■ MATERIALS PROVIDED:
______________________________

Definition deleted (m : MessageRow) : MessageRow :=
  mkMessage (m_id m) (from_user_id m) (to_user_id m) (content m) (message_type m)
            (reply_to_message_id m) (file_url m) (file_name m) (file_size m)
            (is_edited m) true (created_at m) (updated_at m).

(** The rows of [.eq('id', messageId).eq('from_user_id', sender)]. *)
Definition own_message (messageId sender : uuid) (m : MessageRow) : Prop :=
  m_id m = messageId ∧ from_user_id m = sender.

Global Instance own_message_dec i s m : Decision (own_message i s m).
Proof. unfold own_message. apply _. Defined.

(** [.from('messages').update({content, is_edited: true, updated_at}).eq(..).eq(..).select().single()]:
    a statement that does not touch exactly one row fails and is rolled back. *)
Definition update_message_single (messageId sender : uuid) (newContent : string)
    (at_ : timestamp) : Async (Response MessageRow) :=
  request (λ _ d,
    let touched := edited newContent at_ <$> filter (own_message messageId sender) (messages d) in
    match touched with
    | [_] => (single touched,
              Some (with_messages (update_where (own_message messageId sender)
                                                (edited newContent at_)) d))
    | _ => (single touched, None)
    end).

(** [.from('messages').update({ is_deleted: true }).eq('id', ..).eq('from_user_id', ..)] *)
Definition update_message_deleted (messageId sender : uuid) : Async (Response unit) :=
  request (λ _ d,
    (ok tt, Some (with_messages (update_where (own_message messageId sender) deleted) d))).

Inductive EditResult :=
  | Edited (message : option MessageRow)   (* [{ status: 'success', message: data }] *)
  | EditError (msg : string).

Inductive Status :=
  | Success                     (* [{ status: 'success' }] *)
  | Failure (msg : string).     (* [{ status: 'error', message }] *)

Definition editMessage (messageId : uuid) (newContent : string) : Async EditResult :=
  ensureInitialized ;;;
  c <- this ;;
  match currentUser c with
  | None => ret (EditError no_user)
  | Some cur =>
      try_catch
        (at_ <- now ;;
         r <- update_message_single messageId (u_id cur) newContent at_ ;;
         match error r with
         | Some err => throw err
         | None => ret (Edited (data r))
         end)
        (λ err, ret (EditError (message err)))
  end.

Definition deleteMessage (messageId : uuid) : Async Status :=
  ensureInitialized ;;;
  c <- this ;;
  match currentUser c with
  | None => ret (Failure no_user)
  | Some cur =>
      try_catch
        (r <- update_message_deleted messageId (u_id cur) ;;
         match error r with
         | Some err => throw err
         | None => ret Success
         end)
        (λ err, ret (Failure (message err)))
  end.

(** *** Deleting a chat *)

(** [.or('from_user_id.eq.me,to_user_id.eq.me').eq('from_user_id', peerId)] *)
Definition chat_rows (me peerId : uuid) (m : MessageRow) : Prop :=
  (from_user_id m = me ∨ to_user_id m = me) ∧ from_user_id m = peerId.

Global Instance chat_rows_dec me p m : Decision (chat_rows me p m).
Proof. unfold chat_rows. apply _. Defined.

(** [.from('messages').delete().or(..).eq(..)] *)
Definition delete_messages (me peerId : uuid) : Async (Response unit) :=
  request (λ _ d,
    (ok tt, Some (with_messages (filter (λ m, ¬ chat_rows me peerId m)) d))).

(** [.from('user_chats').delete().eq('owner_id', me).eq('peer_id', peerId)] *)
Definition delete_user_chat (me peerId : uuid) : Async (Response unit) :=
  request (λ _ d,
    (ok tt, Some (with_user_chats (filter (λ c, ¬ chat_of me peerId c)) d))).

Definition deleteChat (peerId : uuid) : Async Status :=
  ensureInitialized ;;;
  c <- this ;;
  match currentUser c with
  | None => ret (Failure no_user)
  | Some cur =>
      try_catch
        (delete_messages (u_id cur) peerId ;;;
         delete_user_chat (u_id cur) peerId ;;;
         ret Success)
        (λ err, ret (Failure (message err)))
  end.

(** *** Typing *)

(** The body of the method is one [console.log] inside a [try]. *)
Definition updateTypingStatus (peerId : uuid) (isTyping : bool) : Async unit :=
  ensureInitialized ;;;
  c <- this ;;
  match currentUser c with
  | None => ret tt
  | Some _ => try_catch (ret tt) (λ _, ret tt)
  end.

(** ** Chats *)

(** The embedded resource [peer:users!peer_id(id, name, phone)]: the user
    the chat points to, with these three columns and no other. *)
Definition peer_of (d : DB) (c : ChatRow) : option UserBrief :=
  brief <$> head (filter (λ u, u_id u = peer_id c) (users d)).

(** The chats of [.eq('owner_id', me).eq('is_archived', false)]. *)
Definition listed (me : uuid) (c : ChatRow) : Prop :=
  owner_id c = me ∧ is_archived c = false.

Global Instance listed_dec me c : Decision (listed me c).
Proof. unfold listed. apply _. Defined.

(** [.order('last_message_timestamp', { ascending: false })]: descending,
    and a chat without a last message before the others, as PostgreSQL
    orders nulls when descending. *)
Definition latest_first (c1 c2 : ChatRow) : Prop :=
  match last_message_timestamp c1, last_message_timestamp c2 with
  | None, _ => True
  | Some _, None => False
  | Some t1, Some t2 => (t2 ≤ t1)%N
  end.

Global Instance latest_first_dec : RelDecision latest_first.
Proof.
  intros c1 c2. unfold latest_first.
  destruct (last_message_timestamp c1), (last_message_timestamp c2); apply _.
Defined.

______________________________

■ WORK INSTRUCTION:
Write out the lines from the one containing "the chat points" through the last line of the records above. Include both of those lines and nothing else.

■ ANSWER TO THE EXERCISE:
    the chat points to, with these three columns and no other. *)
Definition peer_of (d : DB) (c : ChatRow) : option UserBrief :=
  brief <$> head (filter (λ u, u_id u = peer_id c) (users d)).

(** The chats of [.eq('owner_id', me).eq('is_archived', false)]. *)
Definition listed (me : uuid) (c : ChatRow) : Prop :=
  owner_id c = me ∧ is_archived c = false.

Global Instance listed_dec me c : Decision (listed me c).
Proof. unfold listed. apply _. Defined.

(** [.order('last_message_timestamp', { ascending: false })]: descending,
    and a chat without a last message before the others, as PostgreSQL
    orders nulls when descending. *)
Definition latest_first (c1 c2 : ChatRow) : Prop :=
  match last_message_timestamp c1, last_message_timestamp c2 with
  | None, _ => True
  | Some _, None => False
  | Some t1, Some t2 => (t2 ≤ t1)%N
  end.

Global Instance latest_first_dec : RelDecision latest_first.
Proof.
  intros c1 c2. unfold latest_first.
  destruct (last_message_timestamp c1), (last_message_timestamp c2); apply _.
Defined.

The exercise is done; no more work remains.